Summary
Oil-baron heiress Phoebe Morrison—silk-gloved, porcelain-complexioned—glides from Fifth-Avenue chandeliers toward the sun-cracked frontier after a single sepia glimpse of Squire Elton, her father’s business partner, a man whose shoulders seem carved from mesas. She arrives in a dust-fumed boomtown where derricks cough like iron lungs; Elton’s handshake is calloused, his drawl slow as tumbleweed. Love sparks, yet Phoebe winces at his unvarnished table manners, his habit of wiping gravy with a bandanna. Certain that matrimony requires continental varnish, she dispatches him across the Atlantic like a princeling in chrysalis. He returns fluent in Schubert and champagne protocol, monocle winking—an immaculate counterfeit. They wed; phosphorescent ballrooms replace prairie starlight. Soon Phoebe discovers that polished silver can echo hollow: her husband’s laughter now arrives on schedule, his eyes veiled by Savile Row boredom. Suspicion germinates when cousin Sophia—languid, predatory—lingers over his lapel carnation. In a pique of strategem, Phoebe contracts a convenient “western fever,” persuades Elton that only desert air will cure her pallor. Back amid sagebrush and oil flares, his syllables slacken, shoulders loosen; the man she first desired re-emerges like a river uncovered by drought.

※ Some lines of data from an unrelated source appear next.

Lemma build_steps (self : PowerPointLocalDataSet) (data : DataFrame)
    (prs : Presentation) (slide0 slide : Slide) (title : PyVal)
    (save_args : gmap string PyVal) (i : nat) (old_table : GraphicFrame) (t : Table) :
  slides prs = Ok [slide0] →
  pop "title" (_save_args self) = Ok (title, save_args) →
  match title with PyNone => Ok slide0 | _ => set_title slide0 title end = Ok slide →
  _get_table_graphic_frame slide = Ok (i, old_table) →
  table old_table = Some t →
  ∃ sid, _sldIdLst prs = [sid] ∧ rels prs !! rId sid = Some slide0
    ∧ build self data prs =
        (filled ← build_table data save_args old_table (rows t);
         Ok {| _sldIdLst := [sid];
               rels := <[rId sid := {| shapes := replace_table (shapes slide) i filled |}]>
                         (rels prs) |}).
Proof.
  intros Hslides Hpop Htitle Hframe Htable.
  pose proof Hslides as (sid & Hsid & Hrel)%slides_single.
  exists sid. repeat (split; [done|]).
  unfold build, build_table. rewrite Hslides, Hsid. simpl. rewrite Hpop. simpl.
  rewrite Htitle. simpl. rewrite Hframe. simpl. rewrite Htable. simpl.
  destruct (shape data) as [nrows ncols].
  destruct (unpack3 (rows t)) as [[[header_row b0] b1]|]; simpl; [|done].
  unfold new_row. destruct (to_csv data save_args) as [csv|]; simpl; [|done].
  by destruct (fill_table _ _ _ _ _).
Qed.

End Build.

(** ** The options of the adapter *)

Lemma init_save_arg (filepath : string) (load_args : option (gmap string PyVal))
    (save_args : gmap string PyVal) (key : string) (v : PyVal) :
  save_args !! key = Some v →
  _save_args (__init__ filepath load_args (Some save_args)) !! key = Some v.
Proof. intros Hv. simpl. by apply lookup_union_Some_l. Qed.

Lemma init_load_arg (filepath : string) (load_args save_args : option (gmap string PyVal))
    (key : string) :
  _load_args (__init__ filepath load_args save_args) !! key =
    match load_args ≫= (.!! key) with
    | Some v => Some v
    | None => default_load_args !! key
    end.
Proof.
  destruct load_args as [args|]; simpl; [|done].
  rewrite lookup_union. by destruct (args !! key), (default_load_args !! key).
Qed.

(** C5.  With the [index] option of [save_args] set to a false value, as in
    [save_args={"index": False}], [_save] raises [AssertionError] and leaves
    the world as it found it: no document has been opened, none written. *)
Theorem save_index_disabled_asserts `{Pandas} (template_path filepath : string)
    (load_args : option (gmap string PyVal)) (save_args : gmap string PyVal)
    (v : PyVal) (data : DataFrame) (w : World) :
  save_args !! "index" = Some v → truthy v = false →
  _save template_path (__init__ filepath load_args (Some save_args)) data w
    = (Raise AssertionError, w).
Proof.
  intros Hv Hfalse. unfold _save.
  rewrite (init_save_arg filepath load_args save_args "index" v Hv). simpl.
  by rewrite Hfalse.
Qed.

(** C7 (amended).  [index_col] is a default, not a fixed option: [_load]
    hands [read_csv] the load options without [slide_name], and in them
    [index_col] is what the user supplied, and [0] only when the user
    supplied none. *)
Theorem index_col_defaults_to_0 `{Pandas} (filepath : string)
    (load_args save_args : option (gmap string PyVal))
    (w : World) (prs : Presentation) :
  files w !! filepath = Some prs →
  let self := __init__ filepath load_args save_args in
  ∃ slide_name kwargs,
    pop "slide_name" (_load_args self) = Ok (slide_name, kwargs)
    ∧ kwargs !! "index_col" = Some (default (PyInt 0) (load_args ≫= (.!! "index_col")))
    ∧ (_load self w).1 =
        (slide ← slides_getitem prs slide_name;
         table ← _get_table slide;
         read_csv (table_buffer table) kwargs).
Proof.
  intros Hfile self. unfold pop.
  pose proof (init_load_arg filepath load_args save_args "slide_name") as Hname.
  pose proof (init_load_arg filepath load_args save_args "index_col") as Hcol.
  fold self in Hname, Hcol.
  destruct (_load_args self !! "slide_name") as [slide_name|] eqn:Hsn.
  2:{ by destruct (load_args ≫= (.!! "slide_name")). }
  exists slide_name, (delete "slide_name" (_load_args self)).
  split; [done|]. split.
  - rewrite lookup_delete_ne by done. rewrite Hcol.
    by destruct (load_args ≫= (.!! "index_col")).
  - rewrite (load_steps self w prs Hfile).
    unfold pop. by rewrite Hsn.
Qed.

(** ** Saving on a pruned template *)

Section SaveOnTemplate.

Context `{Pandas}.
Variable template_path : string.
Variables (self : PowerPointLocalDataSet) (data : DataFrame) (w w1 : World).
Variables (prs : Presentation) (slide0 slide : Slide).
Variables (title : PyVal) (save_args : gmap string PyVal).
Variables (i : nat) (old_table : GraphicFrame) (t : Table).

(** The [index] option is not disabled, the template opens and prunes to
    [prs], whose one slide [slide0] becomes [slide] once the title is set,
    and [old_table], with table [t], is the frame the locator finds. *)
Hypothesis Hindex : truthy (default (PyBool true) (_save_args self !! "index")) = true.
Hypothesis Htemplate : _get_template template_path w = (Ok prs, w1).
Hypothesis Hslides : slides prs = Ok [slide0].
Hypothesis Hpop : pop "title" (_save_args self) = Ok (title, save_args).
Hypothesis Htitle :
  match title with PyNone => Ok slide0 | _ => set_title slide0 title end = Ok slide.
Hypothesis Hframe : _get_table_graphic_frame slide = Ok (i, old_table).
Hypothesis Htable : table old_table = Some t.

Lemma save_on_template :
  ∃ sid, _sldIdLst prs = [sid] ∧ rels prs !! rId sid = Some slide0
    ∧ _save template_path self data w =
        match build_table data save_args old_table (rows t) with
        | Ok filled =>
            (Ok (),
             saved {| _sldIdLst := [sid];
                      rels := <[rId sid :=
                                 {| shapes := replace_table (shapes slide) i filled |}]>
                                (rels prs) |}
                   (_filepath self) w1)
        | Raise e => (Raise e, w1)
        end.
Proof.
  destruct (build_steps self data prs slide0 slide title save_args i old_table t
              Hslides Hpop Htitle Hframe Htable) as (sid & Hsid & Hrel & Hbuild).
  exists sid. repeat (split; [done|]).
  rewrite (save_steps template_path self data w w1 prs Hindex Htemplate), Hbuild.
  by destruct (build_table _ _ _ _).
Qed.

Lemma nothing_written : files w1 = files w.
Proof. by rewrite (get_template_files template_path w w1 _ Htemplate). Qed.

(** C8.  When the table of the template has fewer than three rows, the
    unpacking of its rows into the header row and the two band rows runs out
    of rows: [_save] raises Python's [ValueError] for a sequence that is too
    short, not the [DataSetError] of the adapter, and writes nothing. *)
Theorem save_short_table_fails :
  (length (rows t) < 3)%nat →
  _save template_path self data w = (Raise ValueError, w1)
  ∧ ValueError ≠ missing_table
  ∧ files w1 = files w.
Proof.
  intros Hshort. split; [|split; [done | apply nothing_written]].
  destruct save_on_template as (sid & _ & _ & ->).
  unfold build_table. destruct (shape data) as [nrows ncols].
  by destruct (rows t) as [|r0 [|r1 [|r2 rest]]]; simpl in *; try lia.
Qed.

Variables (header_row first_data_row second_data_row : Row) (more_rows : list Row).
Variable csv : string.

(** The table has its three exemplar rows and the frame serializes. *)
Hypothesis Hrows :
  rows t = header_row :: first_data_row :: second_data_row :: more_rows.
Hypothesis Hcsv : to_csv data save_args = Ok csv.

Lemma build_table_fill :
  build_table data save_args old_table (rows t) =
    (let h := Z.of_nat ((shape data).1 + 1) * height header_row in
     rows' ← fill_table
               (replicate (S (shape data).1)
                  (new_row (S (shape data).2) (h / Z.of_nat ((shape data).1 + 1))))
               (splitlines csv) header_row first_data_row second_data_row;
     Ok {| left := left old_table; top := top old_table; width := width old_table;
           frame_height := h; table := Some {| rows := rows' |} |}).
Proof.
  unfold build_table. destruct (shape data) as [nrows ncols]. rewrite Hrows. simpl.
  rewrite Hcsv. simpl. by rewrite !Nat.add_1_r.
Qed.

(** C10 (amended).  The exemplar of the header row is
    [header_row.cells[1]], and the formatter reads [paragraphs[0].runs[0]]
    of its exemplar, after it has copied the fill.  So when the header row
    of the template has fewer than two cells, or the fill of that second
    cell can be copied and its first paragraph has no run, [_save] raises
    [IndexError] and writes nothing. *)
Theorem save_header_exemplar_index_error :
  splitlines csv ≠ [] →
  (length (cells header_row) < 2)%nat
  ∨ (∃ like p ps, cells header_row !! 1%nat = Some like
                  ∧ fill_ok like = true
                  ∧ paragraphs like = p :: ps ∧ runs p = []) →
  _save template_path self data w = (Raise IndexError, w1)
  ∧ files w1 = files w.
Proof.
  intros Hlines Hbad. split; [|apply nothing_written].
  destruct save_on_template as (sid & _ & _ & ->).
  rewrite build_table_fill. cbn zeta. unfold fill_table.
  destruct (splitlines csv) as [|line lines]; [done|]. simpl.
  destruct Hbad as [Hshort|(like & p & ps & Hlike & Hfill & Hp & Hruns)].
  - by rewrite (getitem_Raise (cells header_row) 1) by lia.
  - apply getitem_Ok in Hlike. rewrite Hlike. simpl.
    by rewrite (format_cells_no_run _ _ line like p ps Hfill Hp Hruns).
Qed.

Variables (like band0 band1 : Cell).

(** The three exemplar cells are there and usable, and the serialized text
    has a first line. *)
Hypothesis Hlike : cells header_row !! 1%nat = Some like.
Hypothesis Hband0 : cells first_data_row !! 0%nat = Some band0.
Hypothesis Hband1 : cells second_data_row !! 0%nat = Some band1.
Hypothesis Hlike_ok : exemplar_ok like = true.
Hypothesis Hband0_ok : exemplar_ok band0 = true.
Hypothesis Hband1_ok : exemplar_ok band1 = true.
Hypothesis Hlines : splitlines csv ≠ [].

Yet the final inversion stings: Elton reveals the entire metamorphosis was theater—he played the drawing-room automaton to expose her snobbery, letting her taste the ash of her own artifice before stripping it away.
Synopsis
Phoebe Morrison, a wealthy young lady, is shown a photograph of handsome Squire Elton by her father. Since Elton is a partner in her father's oil business, the girl goes west to meet him. The two fall in love, but Phoebe decides her prospective husband needs more polish comparable to the men she knew in the east. So Elton goes on a tour of Europe, returns a refined gentleman, and marries Phoebe. But now Phoebe feels he has lost some of his charm. Then she thinks he is having a fling with her cousin Sophia. So she decides the best solution is for Elton to return to his original environment out west. She feigns ill health, and persuades him to move, and gradually he becomes the man she fell in love with. Then Elton confesses that he had been acting the part of an Eastern gentleman to teach Phoebe a lesson.